[[ PROVIDED INFORMATION, beginning ]]

Definition event_object (e : json_event) : list (list Z * json) :=
  match e with
  | ev_start cidr range => start_members cidr range
  | ev_progress phase done total => progress_members phase done total
  | ev_port service port => port_members service port
  | ev_host ip source => host_members ip source
  | ev_request id => request_members id
  | ev_detail options d => detail_members options d
  | ev_hosts count elapsed_ns => summary_members count elapsed_ns
  | ev_ports open_ports elapsed_ns => ports_members open_ports elapsed_ns
  | ev_error msg => error_members msg
  end.

(** The texts in it that are not the program's own, each with the room its
    buffer has. *)
Definition sized (cap : nat) (s : option (list Z)) : list (nat * list Z) := match s with Some s => [(cap, s)] | None => [] end.

Definition event_texts (e : json_event) : list (nat * list Z) :=
  match e with
  | ev_start cidr _ => [(128%nat, cidr)]
  | ev_port service _ =>
    sized 766 (sv_name <$> service) ++ sized 766 (service ≫= sv_iana) ++ sized 766 (service ≫= sv_description) ++ sized 766 (service ≫= sv_category)
  | ev_detail options d =>
    (if resolve_hostname options then sized FIELD_BUF (hd_hostname d) else []) ++
    (if resolve_vendor options then sized FIELD_BUF (hd_vendor d) else [])
  | ev_error msg => [(512%nat, msg)]
  | _ => []
  end.

(** What the types say. *)
Definition event_ok (e : json_event) : Prop :=
  match e with
  | ev_start cidr range => bytes cidr ∧ ip_ok (range_start range) ∧ ip_ok (range_end range)
  | ev_progress _ done total => is_u64 done ∧ is_u64 total
  | ev_port service port => is_u16 port ∧ ∀ s, service = Some s → service_ok s
  | ev_host ip _ => ip_ok ip
  | ev_request id => is_u64 id
  | ev_detail _ d => texts_ok d
  | ev_hosts count elapsed_ns => is_u64 count ∧ in_range (elapsed_ms elapsed_ns)
  | ev_ports open_ports elapsed_ns => Forall is_u16 open_ports ∧ in_range (elapsed_ms elapsed_ns)
  | ev_error msg => bytes msg
  end.

Lemma event_line e : event_ok e → print_event e = json_line (event_object e).
Proof.
  destruct e; cbn [event_ok print_event event_object]; intros He.
  - destruct He as (? & ? & ?). by apply start_line.
  - destruct He. apply progress_line; unfold is_u64 in *; lia.
  - destruct He. apply port_line; [unfold is_u16 in *; lia|done].
  - by apply host_line.
  - apply request_line; unfold is_u64 in *; lia.
  - by apply detail_line.
  - destruct He. apply summary_line; unfold is_u64 in *; lia.
  - destruct He as [Hp _]. apply ports_line. eapply Forall_impl; [exact Hp|]. unfold is_u16. lia.
  - by apply error_line.
Qed.

Lemma event_object_ok e : event_ok e → event_object e ≠ [] ∧ Forall member_ok (event_object e).
Proof.
  intros He. split; [by destruct e|]. destruct e; cbn [event_ok event_object] in *.
  - destruct He as (? & ? & ?). by apply start_ok.
  - destruct He. by apply progress_ok.
  - destruct He. apply port_ok; [unfold is_u16 in *; lia|done].
  - by apply host_ok.
  - by apply request_ok.
  - by apply detail_ok.
  - destruct He. by apply summary_ok.
  - destruct He. by apply ports_ok.
  - unfold error_members. members_ok. by apply kept_bytes.
Qed.

Ltac asciis := repeat (apply Forall_cons_2; [by vm_compute|]); apply Forall_nil_2.

Lemma ascii_utf8 s : Forall ascii s → utf8_text s = true.
Proof. intros Hs. unfold utf8_text. by rewrite utf8_run_ascii. Qed.

Lemma formatIp_ascii ip : ip_ok ip → utf8_text (formatIp ip) = true.
Proof.
  intros (Ha & Hb & Hc & Hd)%ip_ok_bytes. unfold formatIp, is_u8 in *. apply ascii_utf8.
  assert (∀ v, 0 <= v → Forall ascii (fmt_u v)) as Hv by (intros v Hv; by apply digits_ascii, fmt_u_digits).
  rewrite !Forall_app. split_and!; first [asciis|apply Hv; lia].
Qed.

Lemma formatMac_ascii mac : bytes mac → utf8_text (formatMac mac) = true.
Proof.
  assert (∀ b, is_u8 b → Forall ascii (hex2 b)) as H2.
  { intros b Hb. pose proof (all_bytes (λ c, forallb (λ x, (0 <=? x) && (x <=? 127)) (hex2 c)) ltac:(by vm_compute) b Hb) as Hp.
    cbv beta in Hp. rewrite forallb_forall in Hp. apply Forall_forall. intros x Hx%list_elem_of_In%Hp. unfold ascii. to_prop. lia. }
  assert (∀ mac, bytes mac → Forall ascii (colon_hex mac)) as Hc.
  { induction 1 as [|b m Hb _ IH]; [constructor|]. cbn [colon_hex]. rewrite !Forall_app. split_and!; [asciis|by apply H2|done]. }
  intros Hm. apply ascii_utf8. destruct Hm as [|b m Hb Hm]; [constructor|]. cbn [formatMac]. apply Forall_app. split; [by apply H2|by apply Hc].
Qed.

Definition kept_utf8 (x : nat * list Z) : bool := utf8_text (kept x.1 x.2).

Lemma member_value name v : utf8_text (text name) = true → member_utf8 (member name v) = value_utf8 v.
Proof. intros Hn. unfold member_utf8, member. cbn [fst snd]. by rewrite Hn. Qed.

Lemma field_utf8 cap s : value_utf8 (field cap s) = forallb kept_utf8 (sized cap s).
Proof. destruct s; cbn; [by rewrite andb_true_r|done]. Qed.

Ltac values := cbn [forallb]; rewrite !member_value by (vm_compute; reflexivity); cbn [value_utf8]; rewrite ?andb_true_r, ?andb_true_l.

Lemma event_utf8 e : event_ok e → forallb member_utf8 (event_object e) = forallb kept_utf8 (event_texts e).
Proof.
  intros He. destruct e as [cidr range|phase done total|service port|ip source|id|options d|count el|ports el|msg]; cbn [event_ok event_object event_texts] in *.
  - destruct He as (_ & H1 & H2). unfold start_members. values. rewrite !formatIp_ascii by done. by rewrite !andb_true_r.
  - unfold progress_members. values. by destruct phase.
  - unfold port_members. values. rewrite !forallb_app, <- !field_utf8. by destruct (value_utf8 (field 766 (sv_name <$> service))).
  - unfold host_members. values. rewrite formatIp_ascii by done. by destruct source.
  - unfold request_members. by values.
  - destruct He as [Hip _ Hm _]. unfold detail_members. rewrite !forallb_app.
    assert (forallb member_utf8 [member "type" (j_string (text "host_detail")); member "ip" (j_string (formatIp (hd_ip d)))] = true) as ->.
    { values. by rewrite formatIp_ascii. }
    cbn [andb]. f_equal.
    + destruct (resolve_hostname options); [|done]. values. apply field_utf8.
    + destruct (resolve_vendor options); [|done]. values. rewrite <- field_utf8.
      destruct (hd_mac d) as [mac|]; [|done]. cbn [value_utf8]. by rewrite formatMac_ascii by by apply Hm.
  - unfold summary_members. by values.
  - unfold ports_members. by values.
  - unfold error_members. by values.
Qed.

Lemma event_texts_bytes e cap s : event_ok e → (cap, s) ∈ event_texts e → bytes s ∧ ∃ key, (key, j_string (kept cap s)) ∈ event_object e.
Proof.
  assert (∀ n o, (cap, s) ∈ sized n o → o = Some s ∧ cap = n) as Hsized.
  { intros n o. destruct o as [t|]; cbn; [by intros [= -> ->]%list_elem_of_singleton|by intros ?%not_elem_of_nil]. }
  intros He Hin. destruct e as [cidr range|phase done total|service port|ip source|id|options d|count el|ports el|msg]; cbn [event_ok event_object event_texts] in *;
    try (by apply not_elem_of_nil in Hin).
  - apply list_elem_of_singleton in Hin as [= -> ->]. split; [apply He|]. eexists. unfold start_members, member. in_list.
  - destruct He as [_ Hs]. unfold port_members, member.
    assert (∀ o, o = Some s → o ∈ [sv_name <$> service; service ≫= sv_iana; service ≫= sv_description; service ≫= sv_category] → bytes s) as Hb.
    { intros o -> Ho. destruct service as [sv|]; [|repeat (apply elem_of_cons in Ho as [Ho|Ho]; [done|]); by apply not_elem_of_nil in Ho].
      destruct (Hs sv eq_refl) as [Hn Hother]. apply elem_of_cons in Ho as [[= ->]|Ho]; [done|]. by apply Hother. }
    rewrite !elem_of_app in Hin. destruct Hin as [Hin|[Hin|[Hin|Hin]]]; apply Hsized in Hin as [Ho ->]; rewrite Ho;
      (split; [eapply Hb; [exact Ho|in_list]|eexists; in_list]).
  - destruct He as [_ Hh _ Hv]. unfold detail_members, member. apply elem_of_app in Hin as [Hin|Hin].
    + destruct (resolve_hostname options); [|by apply not_elem_of_nil in Hin]. apply Hsized in Hin as [Ho ->]. split; [by apply Hh|].
      rewrite Ho. eexists. rewrite !elem_of_app. right. left. in_list.
    + destruct (resolve_vendor options); [|by apply not_elem_of_nil in Hin]. apply Hsized in Hin as [Ho ->]. split; [by apply Hv|].
      rewrite Ho. eexists. rewrite !elem_of_app. right. right. in_list.
  - apply list_elem_of_singleton in Hin as [= -> ->]. split; [done|]. eexists. unfold error_members, member. in_list.
Qed.
(** * WLED device model: a shallow embedding of [wled/models.py]

    The module decodes the JSON status document of a WLED controller into
    dataclasses.  The embedding keeps the dynamic typing of the source: a
    payload is a Python value as [json.loads] builds it, a dataclass field
    holds whatever value the decoder put there, and an operation that
    Python refuses on a value raises the exception Python raises. *)

From Stdlib Require Import ZArith Ascii String OrderedTypeEx.
From stdpp Require Import base tactics option list sorting strings.

Local Open Scope Z_scope.
Local Open Scope string_scope.

(** ** Python values *)

(** The values a decoded JSON document is made of, and the tuples the
    segment decoder builds from them.  Numbers are the integers of the WLED
    API (Python integers are unbounded, hence [Z]); the floats that JSON
    also allows are not modelled.  A string is the
    sequence of its characters.  A dict keeps its items in insertion order,
    as Python does; its keys are strings and are pairwise distinct, and
    [dict_lookup] reads the first binding of a key. *)
#[warnings="-register-all"]
Inductive pyval : Type :=
  | PNone
  | PBool (b : bool)
  | PInt (z : Z)
  | PStr (s : string)
  | PList (l : list pyval)
  | PTuple (l : list pyval)
  | PDict (d : list (string * pyval)).

Abbreviation dict := (list (string * pyval)).

(** The exceptions that the module can let escape. *)
Inductive exn : Type :=
  | KeyError (k : pyval)
  | IndexError
  | TypeError
  | AttributeError
  | WLEDError (msg : string).

Inductive res (A : Type) : Type :=
  | Ok (a : A)
  | Raise (e : exn).
Arguments Ok {A} a.
Arguments Raise {A} e.

Definition res_bind {A B} (m : res A) (k : A → res B) : res B :=
  match m with
  | Ok a => k a
  | Raise e => Raise e
  end.

#[global] Instance res_ret : MRet res := fun _ a => Ok a.
#[global] Instance res_mbind : MBind res := fun _ _ k m => res_bind m k.

Definition is_ok {A} (r : res A) : bool :=
  match r with Ok _ => true | Raise _ => false end.

(** [bool(v)]: Python truthiness. *)
Definition truthy (v : pyval) : bool :=
  match v with
  | PNone => false
  | PBool b => b
  | PInt z => negb (Z.eqb z 0)
  | PStr s => negb (String.eqb s "")
  | PList l | PTuple l => match l with [] => false | _ => true end
  | PDict d => match d with [] => false | _ => true end
  end.
(** * i3configger: fragment selection, state commands and rebuild checks

    A shallow embedding of [i3configger/partials.py], [i3configger/config.py],
    [i3configger/lib.py] and [get_selector_map] of [i3configger/utils.py].

    Conventions of the embedding:
    - a Python [str] is a [string] whose characters are code points below 256;
    - a Python [dict] with string keys is a [gmap string _];
    - a function that can raise returns a [Result]; a function that mutates an
      argument or writes a file returns the new content next to its result;
    - a [pathlib.Path] is the text of the path, components separated by [/]. *)

From stdpp Require Import gmap strings list fin_maps.
From Stdlib Require Import Ascii String ZArith.
From Stdlib Require Import PrimFloat.
From Stdlib Require OrderedTypeEx.
From Stdlib Require Import Sorted.

(** ** Exceptions and results

    An exception keeps the arguments the properties below look at; the
    text of a message that formats its arguments is abridged. *)

Inductive Exn : Type :=
| KeyError (key : string)
| ValueError (msg : string)
| IndexError (msg : string)
| TypeError (msg : string)
| AttributeError (msg : string)
| NoSectionError (section : string)
| NoOptionError (opt : string)
| InterpolationSyntaxError (msg : string)
| InterpolationMissingOptionError (reference : string)
| InterpolationDepthError
| I3configgerException (msg : string)
| ConfigError (msg : string) (selector : gmap string string)
| MessageError (msg : string)
| BuildDefError (msg : string).

Inductive Result (A : Type) : Type :=
| Ok (a : A)
| Raise (e : Exn).
Arguments Ok {A} a.
Arguments Raise {A} e.

Definition bind {A B} (r : Result A) (k : A -> Result B) : Result B :=
  match r with
  | Ok a => k a
  | Raise e => Raise e
  end.

Notation "'do' x <- r ; k" := (bind r (fun x => k))
  (at level 10, x name, r at level 100, k at level 200).

(** ** The string and list operations of Python the sources use *)

Module Py.

Definition LF : ascii := ascii_of_nat 10.
Definition CR : ascii := ascii_of_nat 13.

(** [str.isspace] on one code point below 256; the class [\s] of [re] on
    [str] patterns is the same set. *)
Definition isspace (c : ascii) : bool :=
  let n := nat_of_ascii c in
  ((9 <=? n) && (n <=? 13)) || ((28 <=? n) && (n <=? 32))
  || (n =? 133) || (n =? 160).

(** The line boundaries of [str.splitlines] below 256. *)
Definition is_linebreak (c : ascii) : bool :=
  let n := nat_of_ascii c in
  ((10 <=? n) && (n <=? 13)) || ((28 <=? n) && (n <=? 30)) || (n =? 133).

(** [s.splitlines()]: no trailing empty line, CR LF is one boundary. *)
Fixpoint splitlines (s : string) : list string :=
  match s with
  | EmptyString => []
  | String c r =>
      if is_linebreak c then
        match r with
        | String c2 r2 =>
            if Ascii.eqb c CR && Ascii.eqb c2 LF
            then EmptyString :: splitlines r2
            else EmptyString :: splitlines r
        | EmptyString => [EmptyString]
        end
      else
        match splitlines r with
        | l :: ls => String c l :: ls
        | [] => [String c EmptyString]
        end
  end.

[[ PROVIDED INFORMATION, end ]]

**EXERCISE PROMPT:** Word for word, output the lines of the data from its first line through the line where "progress_members phase done total" appears, and stop there.

**ANSWER SPACE:**
Definition event_object (e : json_event) : list (list Z * json) :=
  match e with
  | ev_start cidr range => start_members cidr range
  | ev_progress phase done total => progress_members phase done total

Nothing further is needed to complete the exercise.